• [Aim of the task]: Up to and including the line that contains "handler that answers", repeat each line of the data exactly, starting from the first.

• [Data shown]:
(* ===== verification/AppRoutes.v ===== *)
(** * The assembly of the application: [app.ts]

    The layers [createApp] registers, in order, from the health routers to the
    dead-letter router. Express is not part of the program: [serve] is an argument, with
    its documented rule that layers are tried in the order of their registration, that a
    layer sees the requests under its path with that path taken off, and that the first
    handler that answers ends the request. What the routers themselves answer is an
    argument too; the gates are those of [Middleware], [AuthHelper] and [AdminGate]. *)

From S2P Require Import Prelude JsString Middleware.
From S2P Require Auth AuthHelper.

Inductive Answer : Type := Status (s : Z) | Served (router : string) (s : Z).

Definition Handler : Type := HttpRequest → option Answer.
Record Layer : Type := { mount : string; handlers : list Handler }.

(** A path is matched ignoring case, and at a slash. *)
Definition under (m p : string) : bool :=
  bool_decide (toLowerCase p = toLowerCase m) || startsWith (toLowerCase m +:+ "/") (toLowerCase p).
Fixpoint dropChars (n : nat) (s : string) : string := match n, s with S n, String _ s => dropChars n s | _, _ => s end.
Definition seenBy (m : string) (r : HttpRequest) : HttpRequest :=
  {| path := dropChars (strlen m) (path r); method := method r; authorization := authorization r; cookie := cookie r; csrfHeader := csrfHeader r |}.

Fixpoint firstAnswer (hs : list Handler) (r : HttpRequest) : option Answer :=
  match hs with [] => None | h :: hs => match h r with Some a => Some a | None => firstAnswer hs r end end.
Definition layerAnswer (l : Layer) (r : HttpRequest) : option Answer :=
  if under (mount l) (path r) then firstAnswer (handlers l) (seenBy (mount l) r) else None.

Definition gateAnswer (g : Gate) : option Answer := match g with Next => None | Refuse s => Some (Status s) | ThrownError => Some (Status 500) end.

Section App.
Context (ADMIN_ROUTES_ENABLED : bool) (decodeURIComponent : string → option string) (validateFn : string → result Auth.exn Auth.JWTPayload).
Context (admin : Handler) (routes : string → Handler).

Definition featureGate : Handler := λ r, gateAnswer (adminFeatureGate ADMIN_ROUTES_ENABLED (path r)).
Definition csrf : Handler := λ r, gateAnswer (csrfProtection decodeURIComponent r).
Definition auth : Handler := λ r, match AuthHelper.authMiddleware validateFn (authorization r) with inl _ => None | inr (s, _) => Some (Status s) end.

(** [router.use(authMiddleware, adminMiddleware)] and the routes behind it. *)
Definition guardedRouter (name : string) : list Handler := [auth; admin; routes name].
Definition gated (hs : list Handler) : list Handler := featureGate :: csrf :: hs.

Definition beforePayouts : list Layer :=
  [ {| mount := "/health"; handlers := [routes "health"] |};
    {| mount := "/health"; handlers := [routes "healthDetail"] |};
    {| mount := "/api/v1"; handlers := [routes "publicApi"] |};
    {| mount := ""; handlers := [routes "publicApi"] |};
    {| mount := ""; handlers := gated [routes "adminFeatures"] |};
    {| mount := ""; handlers := gated [routes "adminAudit"] |};
    {| mount := ""; handlers := gated [routes "adminContract"] |};
    {| mount := ""; handlers := gated [routes "adminAuth"] |};
    {| mount := ""; handlers := gated [routes "adminTradeBatch"] |} ].
Definition afterPayouts : list Layer :=
  [ {| mount := "/api"; handlers := gated [routes "adminStreams"] |};
    {| mount := "/webhooks/inbound"; handlers := [routes "inboundWebhooks"] |};
    {| mount := "/webhooks"; handlers := [routes "webhooks"] |};
    {| mount := ""; handlers := gated [routes "outbox"] |};
    {| mount := "/health"; handlers := [routes "jobHealth"] |};
    {| mount := ""; handlers := gated (guardedRouter "adminDlq") |} ].
Definition createApp : list Layer := beforePayouts ++ {| mount := ""; handlers := gated (guardedRouter "adminPayouts") |} :: afterPayouts.

Section Serving.
Context (serve : list Layer → HttpRequest → option Answer).
Context (serve_layer : ∀ l ls r, serve (l :: ls) r = match layerAnswer l r with Some a => Some a | None => serve ls r end).

Lemma serve_app ls ls' r : (∀ l, l ∈ ls → layerAnswer l r = None) → serve (ls ++ ls') r = serve ls' r.
Proof. induction ls as [|l ls IH]; intros H; [done|]. cbn. rewrite serve_layer, H by set_solver. apply IH. set_solver. Qed.

Lemma seenBy_root r : seenBy "" r = r.
Proof. by destruct r. Qed.
Lemma under_root r : under "" (path r) = true ↔ path r = ""%string ∨ ∃ s, toLowerCase (path r) = ("/" +:+ s)%string.
Proof.
  unfold under. rewrite orb_true_iff, bool_decide_eq_true, startsWith_spec. cbn [toLowerCase append].
  destruct (path r); cbn; [naive_solver|]. split; [intros [?|?]; [done|auto]|]. intros [?|?]; [done|auto].
Qed.

(** A request that none of the layers before the payout router answers is answered
    only to administrators: whatever comes after it, inbound webhooks and the job health
    routes included, is served only when the authentication and the admin guard of the
    payout router let it pass. *)
Theorem guarded_after_payouts r a : (∃ s, path r = ("/" +:+ s)%string) → (∀ l, l ∈ beforePayouts → layerAnswer l r = None) →
  serve createApp r = Some a →
  (featureGate r = Some a ∨ csrf r = Some a ∨ auth r = Some a ∨ auth r = None ∧ admin r = Some a) ∨
  (featureGate r = None ∧ csrf r = None ∧ auth r = None ∧ admin r = None).
Proof.
  intros [s Hp] Hb Hs. unfold createApp in Hs. rewrite serve_app in Hs by done. rewrite serve_layer in Hs. unfold layerAnswer in Hs. cbn [mount handlers] in Hs.
  assert (under "" (path r) = true) as Hu.
  { apply under_root. right. rewrite Hp. exists (toLowerCase s). reflexivity. }
  rewrite Hu, seenBy_root in Hs. unfold gated, guardedRouter in Hs. cbn [firstAnswer] in Hs.
  destruct (featureGate r) as [x|]; [left; left; congruence|]. destruct (csrf r) as [x|]; [left; right; left; congruence|].
  destruct (auth r) as [x|]; [left; right; right; left; congruence|]. destruct (admin r) as [x|]; [left; right; right; right; split; congruence|]. by right.
Qed.

(** The providers of webhooks, which sign their requests but have no token, are answered
    401 before the signature guard is reached. *)
Theorem inbound_webhooks_unreachable provider r : path r = ("/webhooks/inbound/" +:+ provider)%string → authorization r = None →
  (∀ l, l ∈ beforePayouts → layerAnswer l r = None) → serve createApp r = Some (Status 401).
Proof.
  intros Hp Ha Hb. unfold createApp. rewrite serve_app by done. rewrite serve_layer. unfold layerAnswer. cbn [mount handlers].
  assert (under "" (path r) = true) as -> by (apply under_root; right; rewrite Hp; eexists; reflexivity).
  rewrite seenBy_root. unfold gated, guardedRouter. cbn [firstAnswer].
  assert (isAdminPath (path r) = false) as Hna by (rewrite Hp; reflexivity).
  assert (featureGate r = None) as -> by (unfold featureGate, adminFeatureGate; by rewrite Hna).
  assert (csrf r = None) as -> by (unfold csrf, csrfProtection, exempt; by rewrite Hna).
  unfold auth. by rewrite Ha.
Qed.

(** The versioned lane and the legacy lane of the public API answer alike: what the
    public router answers to a path outside [/health] and [/api/v1] is the answer with
    and without the version. *)
Theorem lanes_agree r p a : path r = ("/" +:+ p)%string → under "/health" (path r) = false → under "/api/v1" (path r) = false →
  routes "publicApi" r = Some a →
  serve createApp r = Some a ∧
  serve createApp {| path := "/api/v1" +:+ path r; method := method r; authorization := authorization r; cookie := cookie r; csrfHeader := csrfHeader r |} = Some a.
Proof.
  intros Hp Hh Hv Hr. unfold createApp, beforePayouts. cbn [app]. split.
  - rewrite !serve_layer. unfold layerAnswer at 1 2 3. cbn [mount]. rewrite Hh, Hv. unfold layerAnswer. cbn [mount handlers].
    assert (under "" (path r) = true) as -> by (apply under_root; right; rewrite Hp; exists (toLowerCase p); reflexivity).
    rewrite seenBy_root. cbn [firstAnswer]. by rewrite Hr.
  - rewrite !serve_layer. unfold layerAnswer at 1 2. cbn [mount path].
    assert (under "/health" ("/api/v1" +:+ path r) = false) as -> by (rewrite Hp; reflexivity).
    unfold layerAnswer. cbn [mount handlers path].
    assert (under "/api/v1" ("/api/v1" +:+ path r) = true) as ->.
    { unfold under. apply orb_true_iff. right. rewrite Hp. apply startsWith_spec. exists (toLowerCase p). reflexivity. }
    unfold seenBy. cbn [path strlen dropChars append method authorization cookie csrfHeader]. cbn [firstAnswer].
    assert ({| path := dropChars (strlen "/api/v1") ("/api/v1" +:+ path r); method := method r; authorization := authorization r; cookie := cookie r; csrfHeader := csrfHeader r |} = r) as E
      by (destruct r; reflexivity).
    cbn in E. rewrite E. by rewrite Hr.
Qed.
End Serving.
End App.

(** ** Concrete runs *)

Fixpoint inOrder (ls : list Layer) (r : HttpRequest) : option Answer :=
  match ls with [] => None | l :: ls => match layerAnswer l r with Some a => Some a | None => inOrder ls r end end.

Definition sampleRoutes (name : string) : Handler := λ r,
  if bool_decide (name = "jobHealth"%string) && bool_decide (path r = "/jobs"%string) then Some (Served name 200)
  else if bool_decide (name = "publicApi"%string) && bool_decide (path r = "/trades"%string) then Some (Served name 200) else None.
Definition get (p : string) (token : option string) : HttpRequest := {| path := p; method := "GET"; authorization := token; cookie := None; csrfHeader := None |}.
Definition sampleToken (token : string) : result Auth.exn Auth.JWTPayload :=
  if bool_decide (token = "a.b.c"%string) then Ok {| Auth.sub := "gadmin"; Auth.walletAddress := Some "gadmin"; Auth.jti := "j"; Auth.tv := None; Auth.iat := None; Auth.exp := None; Auth.nbf := None;
    Auth.iss := "i"; Auth.aud := "a"; Auth.tier := None; Auth.deviceHash := None; Auth.ipClass := None |}%string else Err (Auth.JwtThrown Auth.JsonWebTokenError).
Definition sampleApp : list Layer := createApp true Some sampleToken (λ _, None) sampleRoutes.

Lemma guarded_after_payouts_witness :
  let r := get "/health/jobs" (Some "Bearer a.b.c") in
  inOrder sampleApp r = Some (Served "jobHealth" 200) ∧ inOrder sampleApp (get "/health/jobs" None) = Some (Status 401) ∧
  (auth sampleToken r = None ∧ (λ _ : HttpRequest, None : option Answer) r = None).
Proof.
  cbv zeta. split; [vm_compute; reflexivity|]. split; [vm_compute; reflexivity|].
  destruct (guarded_after_payouts true Some sampleToken (λ _, None) sampleRoutes inOrder (λ l ls r, eq_refl)
    (get "/health/jobs" (Some "Bearer a.b.c")) (Served "jobHealth" 200)) as [[H|[H|[H|[_ H]]]]|(_ & _ & H)].
  - exists "health/jobs"%string. reflexivity.
  - intros l Hl. unfold beforePayouts in Hl. repeat (apply elem_of_cons in Hl as [->|Hl]; [vm_compute; reflexivity|]). by apply elem_of_nil in Hl.
  - vm_compute. reflexivity.
  - discriminate H.
  - discriminate H.
  - discriminate H.
  - discriminate H.
  - exact H.
Defined.

Lemma lanes_agree_witness : inOrder sampleApp (get "/trades" None) = Some (Served "publicApi" 200) ∧
  inOrder sampleApp (get "/api/v1/trades" None) = Some (Served "publicApi" 200).
Proof.
  exact (lanes_agree true Some sampleToken (λ _, None) sampleRoutes inOrder (λ l ls r, eq_refl)
    (get "/trades" None) "trades" (Served "publicApi" 200) eq_refl eq_refl eq_refl eq_refl).
Defined.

• [Answer to this problem]:
(* ===== verification/AppRoutes.v ===== *)
(** * The assembly of the application: [app.ts]

    The layers [createApp] registers, in order, from the health routers to the
    dead-letter router. Express is not part of the program: [serve] is an argument, with
    its documented rule that layers are tried in the order of their registration, that a
    layer sees the requests under its path with that path taken off, and that the first
    handler that answers ends the request. What the routers themselves answer is an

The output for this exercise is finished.